Dataset records: Begin

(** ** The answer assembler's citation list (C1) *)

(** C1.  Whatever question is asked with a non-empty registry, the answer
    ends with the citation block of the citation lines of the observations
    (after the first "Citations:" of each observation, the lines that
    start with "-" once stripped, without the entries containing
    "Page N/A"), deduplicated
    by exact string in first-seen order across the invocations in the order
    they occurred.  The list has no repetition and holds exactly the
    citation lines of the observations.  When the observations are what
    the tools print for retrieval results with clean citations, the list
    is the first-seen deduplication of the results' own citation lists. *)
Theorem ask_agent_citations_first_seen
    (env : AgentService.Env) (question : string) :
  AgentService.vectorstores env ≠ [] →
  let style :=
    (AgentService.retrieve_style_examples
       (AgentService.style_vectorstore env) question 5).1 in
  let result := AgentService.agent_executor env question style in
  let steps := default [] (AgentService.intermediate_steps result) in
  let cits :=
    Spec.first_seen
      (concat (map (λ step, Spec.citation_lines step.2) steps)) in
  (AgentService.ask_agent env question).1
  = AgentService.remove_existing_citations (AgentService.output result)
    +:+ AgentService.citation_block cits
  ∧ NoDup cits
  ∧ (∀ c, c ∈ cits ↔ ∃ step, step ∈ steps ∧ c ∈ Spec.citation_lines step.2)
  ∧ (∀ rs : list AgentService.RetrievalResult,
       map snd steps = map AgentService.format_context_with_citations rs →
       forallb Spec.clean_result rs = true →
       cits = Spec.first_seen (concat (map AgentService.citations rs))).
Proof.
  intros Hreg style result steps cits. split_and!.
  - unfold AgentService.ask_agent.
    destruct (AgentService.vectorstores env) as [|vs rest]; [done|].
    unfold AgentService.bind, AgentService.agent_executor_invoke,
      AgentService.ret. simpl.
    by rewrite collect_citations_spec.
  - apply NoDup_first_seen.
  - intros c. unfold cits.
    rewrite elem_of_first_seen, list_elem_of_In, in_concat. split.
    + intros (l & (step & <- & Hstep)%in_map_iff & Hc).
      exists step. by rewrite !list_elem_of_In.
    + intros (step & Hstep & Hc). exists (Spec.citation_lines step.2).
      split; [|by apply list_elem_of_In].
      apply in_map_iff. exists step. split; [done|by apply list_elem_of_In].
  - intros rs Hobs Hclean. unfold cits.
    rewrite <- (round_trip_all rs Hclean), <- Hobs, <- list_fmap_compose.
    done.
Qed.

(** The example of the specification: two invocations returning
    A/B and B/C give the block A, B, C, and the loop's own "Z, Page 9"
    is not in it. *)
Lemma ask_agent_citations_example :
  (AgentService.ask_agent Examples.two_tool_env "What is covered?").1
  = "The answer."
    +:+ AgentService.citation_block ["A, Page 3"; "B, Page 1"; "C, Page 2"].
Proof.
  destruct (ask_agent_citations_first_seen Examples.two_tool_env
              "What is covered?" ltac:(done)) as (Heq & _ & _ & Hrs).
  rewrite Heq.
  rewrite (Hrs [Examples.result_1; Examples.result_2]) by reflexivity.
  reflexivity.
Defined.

Dataset records: End
Dataset records: Begin

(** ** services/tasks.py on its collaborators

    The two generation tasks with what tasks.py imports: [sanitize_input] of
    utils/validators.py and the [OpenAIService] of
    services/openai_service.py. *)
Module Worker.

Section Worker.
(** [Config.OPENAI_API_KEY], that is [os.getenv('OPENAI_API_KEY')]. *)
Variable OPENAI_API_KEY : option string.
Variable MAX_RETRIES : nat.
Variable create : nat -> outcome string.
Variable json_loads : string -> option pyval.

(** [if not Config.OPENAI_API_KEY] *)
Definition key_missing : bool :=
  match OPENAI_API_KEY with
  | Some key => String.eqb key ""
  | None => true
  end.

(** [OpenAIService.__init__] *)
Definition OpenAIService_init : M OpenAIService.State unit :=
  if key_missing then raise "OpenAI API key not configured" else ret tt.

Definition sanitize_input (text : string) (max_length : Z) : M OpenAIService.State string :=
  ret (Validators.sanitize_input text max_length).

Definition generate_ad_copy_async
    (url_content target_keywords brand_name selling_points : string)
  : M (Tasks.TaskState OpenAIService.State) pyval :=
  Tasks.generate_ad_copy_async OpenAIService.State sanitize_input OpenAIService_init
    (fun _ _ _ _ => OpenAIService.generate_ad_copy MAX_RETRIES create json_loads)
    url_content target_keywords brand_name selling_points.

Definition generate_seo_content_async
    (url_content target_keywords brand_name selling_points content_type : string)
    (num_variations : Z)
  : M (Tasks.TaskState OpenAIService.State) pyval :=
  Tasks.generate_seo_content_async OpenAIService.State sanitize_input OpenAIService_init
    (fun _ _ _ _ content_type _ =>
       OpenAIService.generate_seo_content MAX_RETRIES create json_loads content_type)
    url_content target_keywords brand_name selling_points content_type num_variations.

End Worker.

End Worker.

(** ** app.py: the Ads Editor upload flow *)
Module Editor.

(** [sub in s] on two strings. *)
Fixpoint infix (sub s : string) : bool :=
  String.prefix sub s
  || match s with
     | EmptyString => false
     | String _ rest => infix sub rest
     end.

Dataset records: End

• [Assignment]: Nothing should appear in the answer except the lines above from the line with "(** ** The answer" through the line with "let result := AgentService.agent_executor", both included, written out exactly.

• [Answer for the task]:
(** ** The answer assembler's citation list (C1) *)

(** C1.  Whatever question is asked with a non-empty registry, the answer
    ends with the citation block of the citation lines of the observations
    (after the first "Citations:" of each observation, the lines that
    start with "-" once stripped, without the entries containing
    "Page N/A"), deduplicated
    by exact string in first-seen order across the invocations in the order
    they occurred.  The list has no repetition and holds exactly the
    citation lines of the observations.  When the observations are what
    the tools print for retrieval results with clean citations, the list
    is the first-seen deduplication of the results' own citation lists. *)
Theorem ask_agent_citations_first_seen
    (env : AgentService.Env) (question : string) :
  AgentService.vectorstores env ≠ [] →
  let style :=
    (AgentService.retrieve_style_examples
       (AgentService.style_vectorstore env) question 5).1 in
  let result := AgentService.agent_executor env question style in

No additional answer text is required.